Advocates use special session as a backdrop

Posted September 3, 2013

Rodney Ellis, president of the NCAE, speaks during a news conference in front of the legislative building on Sept. 3, 2013.

— Action at the General Assembly's veto override session won't begin in earnest until later Tuesday, but liberal groups are using the occasion to push their particular points. 

"Lawmakers should be here to exercise some oversight," said Rodney Ellis, president of the North Carolina Association of Educators.

NCAE was calling on the legislature to hold hearings on salaries the administration gave to young former campaign staffers of Gov. Pat McCrory.

McCrory, Ellis said, frequently blames cost overruns in Medicaid for a budget crunch that kept the state from offering teachers to rank-and-file employees.

"But the very agency that manages Medicaid is doling out huge raises," he said. 

The North Carolina conference of the NAACP was scheduled to speak out later in the day about lawmakers' and the governor's refusal to expand Medicaid and extend benefits for the long-term unemployed.

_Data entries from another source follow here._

(** What a resumed resolution leaves behind once the record is built,
    whether or not [saveToHistory] then raises. *)
Lemma resume_installs (render : State) (reply : provider_reply) (a : ambient)
      (s : State) (data : js_value) (info : VideoMetadata.t)
      (selection : js_value) :
  response_data reply = Some data ->
  videoInfo data = Some info ->
  default_selection info = Some selection ->
  let s' := exec (fetchQualities_resume render reply a) s in
  metadata s' = Some info /\ selectedFormat s' = selection /\
  loading s' = false /\
  downloading s' = downloading s /\ progress s' = progress s /\
  intervals s' = intervals s /\ timeouts s' = timeouts s /\
  alerts s' = alerts s /\ url s' = url s.
Proof.
  intros Hdata Hinfo Hsel. run_monad.
  rewrite Hdata, Hinfo. cbn. rewrite Hsel. cbn.
  destruct (array_filter _ _) as [kept|]; cbn.
  - destruct (writable a); cbn; repeat split; reflexivity.
  - repeat split; reflexivity.
Qed.

(** ** C1: fallback lists *)

(** C1 on the code: the claim asks for two non-empty lists after every
    successful resolution.  When the provider answers
    [{"video_qualities": []}] the resolution succeeds (a record is
    installed, no error is shown) and the record's [videoQualities] is the
    empty array: an empty array is truthy, so [||] does not fall back to the
    default list. *)
Lemma C1_empty_list_is_kept :
  let s := exec (fetchQualities reply_no_video sample_ambient) typed_page in
  error s = None /\
  exists m, metadata s = Some m /\
            VideoMetadata.videoQualities m = JArr [] /\
            ~ nonempty_array (VideoMetadata.videoQualities m).
Proof.
  cbn. split; [reflexivity|].
  eexists. split; [reflexivity|]. split; [reflexivity|]. cbn. tauto.
Qed.

(** What the fallback does give: in every resolution that builds a record,
    the record is installed, and its [videoQualities] (resp. [audioFormats])
    is the fixed
    3-element default list when the provider's data carries no such
    property or a falsy one, and the provider's own value otherwise, each
    field on its own; so each list is a non-empty array whenever the
    provider's value is absent, falsy or a non-empty array. *)
Theorem fallback_lists (render : State) (reply : provider_reply)
        (a : ambient) (s : State) (data : js_value) (info : VideoMetadata.t) :
  response_data reply = Some data ->
  videoInfo data = Some info ->
  metadata (exec (fetchQualities_resume render reply a) s) = Some info /\
  exists vq af,
    prop data "video_qualities" = Some vq /\
    prop data "audio_formats" = Some af /\
    VideoMetadata.videoQualities info
      = (if truthy vq then vq
         else JArr [JStr "360p (SD)"; JStr "720p (HD)"; JStr "1080p (Full HD)"]) /\
    VideoMetadata.audioFormats info
      = (if truthy af then af
         else JArr [JStr "MP3 128kbps"; JStr "MP3 320kbps"; JStr "AAC (Original)"]) /\
    (truthy vq = false \/ nonempty_array vq ->
     nonempty_array (VideoMetadata.videoQualities info)) /\
    (truthy af = false \/ nonempty_array af ->
     nonempty_array (VideoMetadata.audioFormats info)).
Proof.
  intros Hdata Hinfo. split.
  - destruct (default_selection_defined data info Hinfo) as [sel Hsel].
    apply (resume_installs render reply a s data info sel Hdata Hinfo Hsel).
  - destruct (videoInfo_fields data info Hinfo)
      as (t & au & th & d & vq & af & _ & _ & _ & _ & Hvq & Haf & ->).
    exists vq, af. cbn [VideoMetadata.videoQualities VideoMetadata.audioFormats].
    unfold js_or, default_videoQualities, default_audioFormats.
    repeat split; try assumption.
    + intros [Hf|Hne]; [rewrite Hf; exact I|].
      destruct (truthy vq); [assumption|exact I].
    + intros [Hf|Hne]; [rewrite Hf; exact I|].
      destruct (truthy af); [assumption|exact I].
Qed.

Lemma fallback_lists_example :
  let data := JObj [("title", JStr "Demo")] in
  exists info,
    videoInfo data = Some info /\
    metadata (exec (fetchQualities_resume typed_page reply_title_only
                      sample_ambient) typed_page) = Some info /\
    nonempty_array (VideoMetadata.videoQualities info) /\
    nonempty_array (VideoMetadata.audioFormats info).
Proof.
  cbv zeta.
  destruct (videoInfo (JObj [("title", JStr "Demo")])) as [info|] eqn:Hinfo;
    [|discriminate Hinfo].
  exists info. split; [reflexivity|].
  destruct (fallback_lists typed_page reply_title_only sample_ambient
              typed_page _ info eq_refl Hinfo)
    as (Hmeta & vq & af & Hvq & Haf & _ & _ & Hv & Ha).
  split; [exact Hmeta|].
  cbn in Hvq, Haf. injection Hvq as <-. injection Haf as <-.
  split; [apply Hv|apply Ha]; left; reflexivity.
Defined.

(** ** C10: the selection a new record starts with *)

Lemma default_selection_array (info : VideoMetadata.t) (entries : list js_value) :
  VideoMetadata.videoQualities info = JArr entries ->
  default_selection info = Some (picked entries).
Proof.
  intros H. unfold default_selection. rewrite H.
  destruct entries as [|first [|second rest]]; cbn; try reflexivity.
  destruct (truthy second); reflexivity.
Qed.

(** C10, as stated, fails: with [{"video_qualities": []}] the record has an
    empty [videoQualities] and a non-empty [audioFormats], and the selection
    becomes [undefined], not the first audio format. *)
Lemma C10_no_audio_fallback :
  let s := exec (fetchQualities reply_no_video sample_ambient) typed_page in
  exists m, metadata s = Some m /\
            VideoMetadata.videoQualities m = JArr [] /\
            elem (VideoMetadata.audioFormats m) 0 = Some (JStr "MP3 128kbps") /\
            selectedFormat s = JUndefined /\
            selectedFormat s <> JStr "MP3 128kbps".
Proof.
  cbn. eexists. repeat split; try reflexivity. discriminate.
Qed.
(** * arch/riscv/lib/string.c: word-at-a-time memcpy and overlap-aware memmove

    A shallow embedding of [__memcpy] and [__memmove] over a byte-addressed,
    little-endian memory, with every load and store recorded in an access
    trace, followed by the properties of the two routines. *)

From Stdlib Require Import ZArith List Lia Bool.
From coqutil Require Import Byte Word.LittleEndianList.
Import ListNotations.
Local Open Scope Z_scope.

(* ===================================================================== *)
(** ** Target configuration *)

(** RISC-V Linux is built either for RV32 (ILP32) or RV64 (LP64):
    [long], [size_t] and [uintptr_t] all have [BITS_PER_LONG] bits. *)
Inductive xlen : Type := RV32 | RV64.

Record config : Type := Config {
  cfg_xlen : xlen;
  (** IS_ENABLED(CONFIG_HAVE_EFFICIENT_UNALIGNED_ACCESS) *)
  HAVE_EFFICIENT_UNALIGNED_ACCESS : bool
}.

Definition BITS_PER_LONG (c : config) : Z :=
  match cfg_xlen c with RV32 => 32 | RV64 => 64 end.

(** [#define MIN_THRESHOLD (BITS_PER_LONG / 8 * 2)] *)
Definition MIN_THRESHOLD (c : config) : Z := BITS_PER_LONG c / 8 * 2.

(** [static const unsigned int bytes_long = sizeof(long);] *)
Definition bytes_long (c : config) : Z := BITS_PER_LONG c / 8.

(** [static const unsigned int mask = bytes_long - 1;] *)
Definition mask (c : config) : Z := bytes_long c - 1.

(** Arithmetic on [size_t], [uintptr_t] and [unsigned long] wraps. *)
Definition modulus (c : config) : Z := 2 ^ BITS_PER_LONG c.
Definition wrap (c : config) (x : Z) : Z := x mod modulus c.

(** [sizeof(long)] as a number of bytes, for list lengths. *)
Definition word_len (c : config) : nat := Z.to_nat (bytes_long c).

(* ===================================================================== *)
(** ** Memory and accesses *)

Definition memory : Type := Z -> byte.

Inductive access : Type :=
| Load (addr width : Z)
| Store (addr width : Z).

(** [*(u8 * )a = b] *)
Definition store_u8 (m : memory) (a : Z) (b : byte) : memory :=
  fun x => if x =? a then b else m x.

Definition load_bytes (m : memory) (a : Z) (n : nat) : list byte :=
  map (fun i => m (a + Z.of_nat i)) (seq 0 n).

Definition store_bytes (m : memory) (a : Z) (bs : list byte) : memory :=
  fun x =>
    if (a <=? x) && (x <? a + Z.of_nat (length bs))
    then nth (Z.to_nat (x - a)) bs Byte.x00
    else m x.

(** [*(unsigned long * )a] on a little-endian machine. *)
Definition load_ulong (c : config) (m : memory) (a : Z) : Z :=
  le_combine (load_bytes m a (word_len c)).

(** [*(unsigned long * )a = v] on a little-endian machine. *)
Definition store_ulong (c : config) (m : memory) (a : Z) (v : Z) : memory :=
  store_bytes m a (le_split (word_len c) v).

(* ===================================================================== *)
(** ** Execution state of one call *)

(** The locals [s], [d] (the unions, seen through [as_uptr]) and [count],
    together with the memory and the accesses performed so far. *)
Record frame : Type := Frame {
  s : Z;
  d : Z;
  count : Z;
  mem : memory;
  trace : list access
}.

(** What a call leaves behind: the returned pointer, the memory and the
    accesses in program order. *)
Record result : Type := Result {
  ret : Z;
  mem_after : memory;
  accesses : list access
}.

Definition finish (dest : Z) (f : frame) : result :=
  {| ret := dest; mem_after := mem f; accesses := trace f |}.

Definition bind {A B : Type} (x : option A) (k : A -> option B) : option B :=
  match x with Some a => k a | None => None end.

Notation "x <- e ;; k" := (bind e (fun x => k))
  (at level 61, e at next level, right associativity).

(** [count--] *)
Definition dec_count (c : config) (f : frame) : frame :=
  {| s := s f; d := d f; count := wrap c (count f - 1);
     mem := mem f; trace := trace f |}.

(** [*d.as_u8++ = *s.as_u8++;] *)
Definition copy_u8 (c : config) (f : frame) : frame :=
  {| s := wrap c (s f + 1);
     d := wrap c (d f + 1);
     count := count f;
     mem := store_u8 (mem f) (d f) (mem f (s f));
     trace := trace f ++ [Load (s f) 1; Store (d f) 1] |}.

(** [*d.as_ulong++ = *s.as_ulong++;] *)
Definition copy_ulong (c : config) (f : frame) : frame :=
  {| s := wrap c (s f + bytes_long c);
     d := wrap c (d f + bytes_long c);
     count := count f;
     mem := store_ulong c (mem f) (d f) (load_ulong c (mem f) (s f));
     trace := trace f ++ [Load (s f) (bytes_long c); Store (d f) (bytes_long c)] |}.

(** [count -= bytes_long] *)
Definition sub_count (c : config) (f : frame) : frame :=
  {| s := s f; d := d f; count := wrap c (count f - bytes_long c);
     mem := mem f; trace := trace f |}.

(* ===================================================================== *)
(** ** __memcpy *)

(** [for (; d.as_uptr & mask; count--) *d.as_u8++ = *s.as_u8++;] *)
Fixpoint align_loop (c : config) (fuel : nat) (f : frame) : option frame :=
  match fuel with
  | O => None
  | S fuel' =>
      if Z.land (d f) (mask c) =? 0 then Some f
      else align_loop c fuel' (dec_count c (copy_u8 c f))
  end.

(** The value merged from the sliding pair:
    [last >> (distance * 8) | next << ((bytes_long - distance) * 8)]. *)
Definition merge (c : config) (distance last next : Z) : Z :=
  Z.lor (Z.shiftr last (distance * 8))
        (wrap c (Z.shiftl next ((bytes_long c - distance) * 8))).

(** One turn of the shifted loop body (lines 65-72); returns the new [next]. *)
Definition shift_body (c : config) (distance next : Z) (f : frame) : Z * frame :=
  let last := next in
  let a := wrap c (s f + bytes_long c) in
  let next := load_ulong c (mem f) a in
  (next,
   {| s := wrap c (s f + bytes_long c);
      d := wrap c (d f + bytes_long c);
      count := count f;
      mem := store_ulong c (mem f) (d f) (merge c distance last next);
      trace := trace f ++ [Load a (bytes_long c); Store (d f) (bytes_long c)] |}).
(** * Market-data ingestion and caching engine: a shallow embedding

    The development follows the Python sources of the bot's data layer:

    - [src/cache_manager.py], with the two collectors it is wired to,
      [src/data_collectors.py] and [src/crypto_data_collector.py]
                                                    (module [CacheManager])
    - [src/historical_data/database_manager.py]     (module [DatabaseManager])
    - [src/historical_data/historical_collector.py] (module [HistoricalCollector])
    - [src/crypto_historical_analyzer.py]           (module [CryptoHistoricalAnalyzer])
    - [src/crypto_history_collector.py], [src/historical_data_manager.py]
                                                    (module [Indicators])

    Modules [Json] and [Float64] hold the decoded JSON values and the
    doubles the sources compute with.  Modules [Observations] and
    [Scenarios] hold the readings of a run and the concrete runs the
    properties are evaluated on.  Further modules embed what surrounds these
    functions in the same files: the schedule of the caches
    ([CacheSchedule]), the queries of the store ([DatabaseQueries]), the
    relations a collection run is followed with ([CollectorRuns],
    [RunScenarios]), the points handed to the AI ([AiPoints]), the moving
    averages, levels and trend ([TrendIndicators]), the current position
    ([PositionStats]), the incremental update ([IncrementalUpdate]) and the
    estimate of the remaining time ([ProgressEstimates]).
    The properties follow, grouped as the modules are.

    Conventions.  Python [int] is [Z].  A member of a decoded JSON object is
    absent, [null] or a value.  Where a result depends on the rounding of
    Python's floats ([progress_percentage], the collection time, the
    position statistics) a float is a double: a rational rounded to the
    nearest double, ties to even, with the infinities and not-a-number.
    Prices, volumes and the indicators computed from them are exact
    rationals [Q]; where the source relies on IEEE special values there
    (division by zero in the RSI) they are explicit constructors.  The test
    of the completion threshold is exact as well, and shown to be what the
    float comparison gives for jobs of fewer than 2^40 days.  A naive
    [datetime] is the number of microseconds since the start of day 0 of the
    proleptic Gregorian calendar, so that [date()] and [.hour] are a
    quotient and a remainder; a [date] is its ordinal ([date.toordinal()]),
    whose ISO string is an injective rendering.  Exceptions are explicit
    results.  The collector runs in a small state-and-exception monad over
    the collector object, the files and tables it owns, the clock, and the
    history of its sleeps and provider calls; the provider is a function
    from the number of the call to its reply. *)

From Stdlib Require Import ZArith QArith Qabs Qround Qpower.
From Stdlib Require Import List String Ascii Bool Lia Lqa.
From Stdlib Require Import Sorted Permutation.
Import ListNotations.
Open Scope Z_scope.

(** ** Dates and times *)

Module Datetime.

Definition datetime := Z.
Definition date := Z.
Definition timedelta := Z.

Definition us_per_second : Z := 1000000.
Definition us_per_minute : Z := 60 * us_per_second.
Definition us_per_hour : Z := 60 * us_per_minute.
Definition us_per_day : Z := 24 * us_per_hour.

(** [datetime(y, m, d, hour, minute)], the date given by its ordinal. *)
Definition mk_datetime (ordinal hour minute : Z) : datetime :=
  ordinal * us_per_day + hour * us_per_hour + minute * us_per_minute.

(** [t.date()] *)
Definition dt_date (t : datetime) : date := t / us_per_day.

(** [t.hour] *)
Definition dt_hour (t : datetime) : Z := (t mod us_per_day) / us_per_hour.

(** [t.replace(hour=h, minute=0, second=0, microsecond=0)] *)
Definition replace_hour (t : datetime) (h : Z) : datetime :=
  dt_date t * us_per_day + h * us_per_hour.

(** [timedelta(days=n)], [timedelta(minutes=n)] and [td.days] *)
Definition days (n : Z) : timedelta := n * us_per_day.
Definition minutes (n : Z) : timedelta := n * us_per_minute.
Definition td_days (d : timedelta) : Z := d / us_per_day.

(** The days a [datetime] can hold: [date.min.toordinal()] and
    [date.max.toordinal()], 0001-01-01 and 9999-12-31. *)
Definition min_ordinal : date := 1.
Definition max_ordinal : date := 3652059.

End Datetime.

Import Datetime.

(** ** Results of calls that may raise *)

Inductive outcome (A : Type) : Type :=
| Returns (a : A)
| Raises.
Arguments Returns {A} a.
Arguments Raises {A}.

(** ** JSON values *)

Module Json.

(** A decoded JSON value.  Numbers are rationals; [JTimestamp t] is the
    string [t.isoformat()] of a naive datetime. *)
#[local] Unset Elimination Schemes.
Inductive json : Type :=
| JNull
| JBool (b : bool)
| JNumber (x : Q)
| JString (s : string)
| JTimestamp (t : datetime)
| JArray (items : list json)
| JObject (members : list (string * json)).
#[local] Set Elimination Schemes.

(** A member of a JSON object as [dict.get] reads it: absent, [null], or a
    value of the type the reader expects. *)
Inductive field (A : Type) : Type :=
| Absent
| Null
| Has (a : A).
Arguments Absent {A}.
Arguments Null {A}.
Arguments Has {A} a.

(** [if v:] on a decoded value *)
Definition truthy_value (v : json) : bool :=
  match v with
  | JNull => false
  | JBool b => b
  | JNumber x => negb (Qeq_bool x 0)
  | JString s => negb (String.eqb s "")
  | JTimestamp _ => true
  | JArray items => match items with [] => false | _ :: _ => true end
  | JObject members => match members with [] => false | _ :: _ => true end
  end.

End Json.

(** ** Python floats *)

Module Float64.

(** A double: not-a-number, an infinity, or a finite value (a rational
    [m * 2^e] with [|m| <= 2^53] and [-1074 <= e <= 971]).  The sign of a
    zero is not kept. *)
Inductive float : Type :=
| nan
| infinity (negative : bool)
| finite (x : Q).

Definition two_to (k : Z) : Q := (2 ^ k)%Q.

(** The exponent of the last place of the doubles of the binade
    [2^k <= |x| < 2^(k+1)]: 52 places below [k], and not below the
    subnormal exponent -1074. *)
Definition last_place (k : Z) : Z := Z.max (k - 52) (-1074).

(** [floor(log2(n / d))] *)
Definition floor_log2 (n d : positive) : Z :=
  let k := Z.log2 (Z.pos n) - Z.log2 (Z.pos d) in
  if Qle_bool (two_to k) (Z.pos n # d) then k else k - 1.

(** The exponent of the last place of the doubles around a positive [x]. *)
Definition exponent (x : Q) : Z :=
  match Qnum x with
  | Z.pos n => last_place (floor_log2 n (Qden x))
  | _ => -1074
  end.

(** The integer nearest to [x], the even one of the two when [x] lies half
    way. *)
Definition nearest_even (x : Q) : Z :=
  let below := Qfloor x in
  match (x - inject_Z below ?= 1 # 2)%Q with
  | Lt => below
  | Gt => below + 1
  | Eq => if Z.even below then below else below + 1
  end.

(** The multiple of [2^exponent] nearest to a positive [x], ties to even. *)
Definition nearest (x : Q) : Q :=
  (inject_Z (nearest_even (x / two_to (exponent x))) * two_to (exponent x))%Q.

(** The double nearest to a positive real; [+inf] when that is [2^1024] or
    more. *)
Definition round_positive (x : Q) : float :=
  if Qle_bool (two_to 1024) (nearest x) then infinity false
  else finite (Qred (nearest x)).

Definition negate (f : float) : float :=
  match f with
  | nan => nan
  | infinity s => infinity (negb s)
  | finite x => finite (Qred (- x))
  end.

(** The result of an arithmetic operation whose exact value is [x]: round
    to nearest, ties to even. *)
Definition round (x : Q) : float :=
  match (x ?= 0)%Q with
  | Eq => finite 0
  | Gt => round_positive x
  | Lt => negate (round_positive (- x))
  end.

Definition is_negative (x : Q) : bool :=
  match (x ?= 0)%Q with
  | Lt => true
  | _ => false
  end.

(** [a * b] on floats *)
Definition fmul (a b : float) : float :=
  match a, b with
  | nan, _ => nan
  | _, nan => nan
  | infinity s, infinity t => infinity (xorb s t)
  | infinity s, finite y =>
      if Qeq_bool y 0 then nan else infinity (xorb s (is_negative y))
  | finite x, infinity t =>
      if Qeq_bool x 0 then nan else infinity (xorb (is_negative x) t)
  | finite x, finite y => round (x * y)
  end.

(** [a - b] on floats *)
Definition fsub (a b : float) : float :=
  match a, b with
  | nan, _ => nan
  | _, nan => nan
  | infinity s, infinity t => if Bool.eqb s t then nan else infinity s
  | infinity s, finite _ => infinity s
  | finite _, infinity t => infinity (negb t)
  | finite x, finite y => round (x - y)
  end.

(** [a / b] on numpy floats: a division by zero gives an infinity or
    not-a-number and does not raise (a zero divisor is taken as [+0.0]). *)
Definition fdiv (a b : float) : float :=
  match a, b with
  | nan, _ => nan
  | _, nan => nan
  | infinity _, infinity _ => nan
  | infinity s, finite y => infinity (xorb s (is_negative y))
  | finite _, infinity _ => finite 0
  | finite x, finite y =>
      if Qeq_bool y 0 then
        if Qeq_bool x 0 then nan else infinity (is_negative x)
      else round (x / y)
  end.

Lost in some of this shuffle is the fact that lawmakers were called back to Raleigh just to handle two vetoed bills. One would require drug testing for those receiving certain welfare benefits like food stamps. The other would extend the period of time someone could work for an employer without undergoing a background check by the federal E-verify program. 

Lawmakers aren't expected to vote on either bill until late in the day. Legislators in both chambers have said they have the ability to override McCrory's veto if they do not reach some sort of agreement. 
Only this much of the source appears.